ABSTRACT The autosomal dominant hyper-IgE syndrome (HIES, 'Job's syndrome') is characterized by recurrent and often severe pulmonary infections, pneumatoceles, eczema, staphylococcal abscesses, mucocutaneous candidiasis, and abnormalities of bone and connective tissue. Mutations presumed to underlie HIES have recently been identified in stat3, the gene encoding STAT3 (signal transducer and activator of transcription 3) (refs 3, 4). Although impaired production of interferon-gamma and tumour-necrosis factor by T cells, diminished memory T-cell populations, decreased delayed-type-hypersensitivity responses and decreased in vitro lymphoproliferation in response to specific antigens have variably been described, specific immunological abnormalities that can explain the unique susceptibility to particular infections seen in HIES have not yet been defined.
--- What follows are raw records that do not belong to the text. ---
Lemma stream_admitted getenv cfg r st client cursor :
  snd (handleRPCStream getenv cfg r st) = Ok (client, cursor) ->
  admitted_stream getenv cfg r client cursor /\ snd (acquire client (ss_streams st)) = true.
Proof.
  unfold handleRPCStream. destruct (applyCORS getenv cfg r) as [origin|] eqn:Ec; [|done]. apply applyCORS_Ok in Ec.
  destruct (rq_Method r == "OPTIONS"); [done|]. destruct (authorized cfg r) eqn:Ea; [|done]. cbn [negb].
  set (c := rpcRateLimitKey _ _). destruct (acquire c (ss_streams st)) as [streams []] eqn:El; [|done]. cbn [negb].
  destruct (rq_Method r == "GET") eqn:Eg; [apply bool_decide_eq_true in Eg|done]. cbn [negb].
  destruct (parseCursor (rq_Cursor r)) as [v|] eqn:Ep; [|done]. cbn [snd]. intros [= <- <-]. rewrite El. split; [|done].
  constructor; try done. split; [done|]. unfold parseCursor in Ep. destruct (rq_Cursor r == ""); [by injection Ep as <-|].
  destruct (Atoi _) as [w|]; [|done]. destruct (w <? 0) eqn:Ew; [done|]. injection Ep as <-. by apply Z.ltb_ge in Ew.
Qed.

Lemma stream_keeps_service getenv cfg r st : ss_service (fst (handleRPCStream getenv cfg r st)) = ss_service st.
Proof.
  unfold handleRPCStream. destruct (applyCORS _ _ _); [|done]. destruct (_ == "OPTIONS"); [done|]. destruct (authorized _ _); [|done].
  cbn [negb]. destruct (acquire _ _) as [l []]; [|done]. cbn [negb]. destruct (_ == "GET"); [|done]. cbn [negb]. by destruct (parseCursor _).
Qed.

(** ** One request, one execution *)

Lemma prune_lookup (c : gmap string (rpcIdempotencyEntry V)) now key e :
  c !! key = Some e -> timeSub now (ie_createdAt e) <= rpcIdempotencyTTL -> prune now c !! key = Some e.
Proof. intros Hk He. unfold prune. by apply map_lookup_filter_Some. Qed.

Lemma prune_size now (c : gmap string (rpcIdempotencyEntry V)) : (size (prune now c) <= size c)%nat.
Proof. apply map_size_filter. Qed.

(** The entry that goes when the cache is full is one of the oldest. *)
Lemma oldest_min (c : gmap string (rpcIdempotencyEntry V)) :
  c <> ∅ -> exists e, c !! oldest c = Some e /\ forall k e', c !! k = Some e' -> ie_createdAt e <= ie_createdAt e'.
Proof.
  intros Hc. unfold oldest. set (f := fun acc kv => match acc with (_, None) => _ | (k, Some at_) => _ end).
  assert (Hf : forall l acc, (forall kv, kv ∈ l -> c !! kv.1 = Some kv.2) ->
    (forall k at_, acc = (k, Some at_) -> exists e, c !! k = Some e /\ ie_createdAt e = at_) -> (l <> [] \/ snd acc <> None) ->
    exists e, c !! fst (foldl f acc l) = Some e
      /\ (forall kv, kv ∈ l -> ie_createdAt e <= ie_createdAt kv.2) /\ (forall at_, snd acc = Some at_ -> ie_createdAt e <= at_)).
  { induction l as [|kv l IH]; intros [k at_] Hl Hacc Hne; cbn [foldl].
    { destruct at_ as [at_|]; [|by destruct Hne]. destruct (Hacc k at_ eq_refl) as (e & He & Hat). exists e. split; [done|].
      split; [by intros kv ?%not_elem_of_nil|]. intros at' [= <-]. lia. }
    assert (Hkv : c !! kv.1 = Some kv.2) by (apply Hl; left).
    assert (Hl' : forall kv', kv' ∈ l -> c !! kv'.1 = Some kv'.2) by (intros kv' ?; apply Hl; by right).
    assert (Hstep : exists k2 at2, f (k, at_) kv = (k2, Some at2) /\ (exists e, c !! k2 = Some e /\ ie_createdAt e = at2)
      /\ at2 <= ie_createdAt kv.2 /\ forall a, at_ = Some a -> at2 <= a).
    { unfold f. destruct at_ as [at_|]; [|exists kv.1, (ie_createdAt kv.2); split_and!; [done|by exists kv.2|lia|done]].
      unfold Before. destruct (Z.ltb_spec (ie_createdAt kv.2) at_).
      - exists kv.1, (ie_createdAt kv.2). split_and!; [done|by exists kv.2|lia|intros ? [= <-]; lia].
      - exists k, at_. split_and!; [done|by apply Hacc|lia|intros ? [= <-]; lia]. }
    destruct Hstep as (k2 & at2 & -> & He2 & Hkv2 & Hat2).
    destruct (IH (k2, Some at2) Hl') as (e & He & Hmin & Hacc'); [by intros ? ? [= <- <-]|by right|]. exists e. split; [done|].
    pose proof (Hacc' at2 eq_refl). split.
    - intros kv' [->|Hin]%elem_of_cons; [lia|by apply Hmin].
    - intros a Ha. pose proof (Hat2 a Ha). lia. }
  assert (Hin : forall kv, kv ∈ rangeMap c <-> c !! kv.1 = Some kv.2).
  { intros [k e]. rewrite (rangeMap_perm _ c). apply elem_of_map_to_list. }
  destruct (Hf (rangeMap c) ("", None)) as (e & He & Hmin & _).
  - intros kv Hkv. by apply Hin.
  - done.
  - left. intros Hl. apply Hc. apply map_to_list_empty_iff. apply Permutation_nil. by rewrite <- (rangeMap_perm _ c), Hl.
  - exists e. split; [done|]. intros k e' He'. by apply (Hmin (k, e')), Hin.
Qed.

Lemma oldest_key (c : gmap string (rpcIdempotencyEntry V)) : c <> ∅ -> exists e, c !! oldest c = Some e.
Proof. intros Hc. destruct (oldest_min c Hc) as (e & He & _). by exists e. Qed.

(** How many entries are not older than [t]. *)
Definition late (t : Z) (c : gmap string (rpcIdempotencyEntry V)) : nat := size (filter (fun kv => t <= ie_createdAt kv.2) c).

Lemma late_sub t (c c' : gmap string (rpcIdempotencyEntry V)) : c ⊆ c' -> (late t c <= late t c')%nat.
Proof. intros H. by apply map_subseteq_size, map_filter_subseteq_mono. Qed.

Lemma late_insert t key e (c : gmap string (rpcIdempotencyEntry V)) : (late t (<[key := e]> c) <= Datatypes.S (late t c))%nat.
Proof.
  unfold late. transitivity (size (<[key := e]> (filter (fun kv => t <= ie_createdAt kv.2) c))).
  - apply map_subseteq_size. apply map_subseteq_spec. intros k x [Hk Hx]%map_lookup_filter_Some.
    destruct (decide (k = key)) as [->|Hne]; [by rewrite lookup_insert_eq in Hk |- *|].
    rewrite lookup_insert_ne in Hk |- * by done. by apply map_lookup_filter_Some.
  - rewrite map_size_insert. destruct (_ !! _); cbn; lia.
Qed.

Lemma late_all t (c : gmap string (rpcIdempotencyEntry V)) : (forall k e, c !! k = Some e -> t <= ie_createdAt e) -> late t c = size c.
Proof. intros H. unfold late. f_equal. apply map_filter_id. intros k e Hk. by apply (H k). Qed.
Here we show that interleukin (IL)-17 production by T cells is absent in HIES individuals. We observed that ex vivo T cells from subjects with HIES failed to produce IL-17, but not IL-2, tumour-necrosis factor or interferon-gamma, on mitogenic stimulation with staphylococcal enterotoxin B or on antigenic stimulation with Candida albicans or streptokinase. Purified naive T cells were unable to differentiate into IL-17-producing (T(H)17) T helper cells in vitro and had lower expression of retinoid-related orphan receptor (ROR)-gammat, which is consistent with a crucial role for STAT3 signalling in the generation of T(H)17 cells. T(H)17 cells have emerged as an important subset of helper T cells that are believed to be critical in the clearance of fungal and extracellular bacterial infections. Thus, our data suggest that the inability to produce T(H)17 cells is a mechanism underlying the susceptibility to the recurrent infections commonly seen in HIES.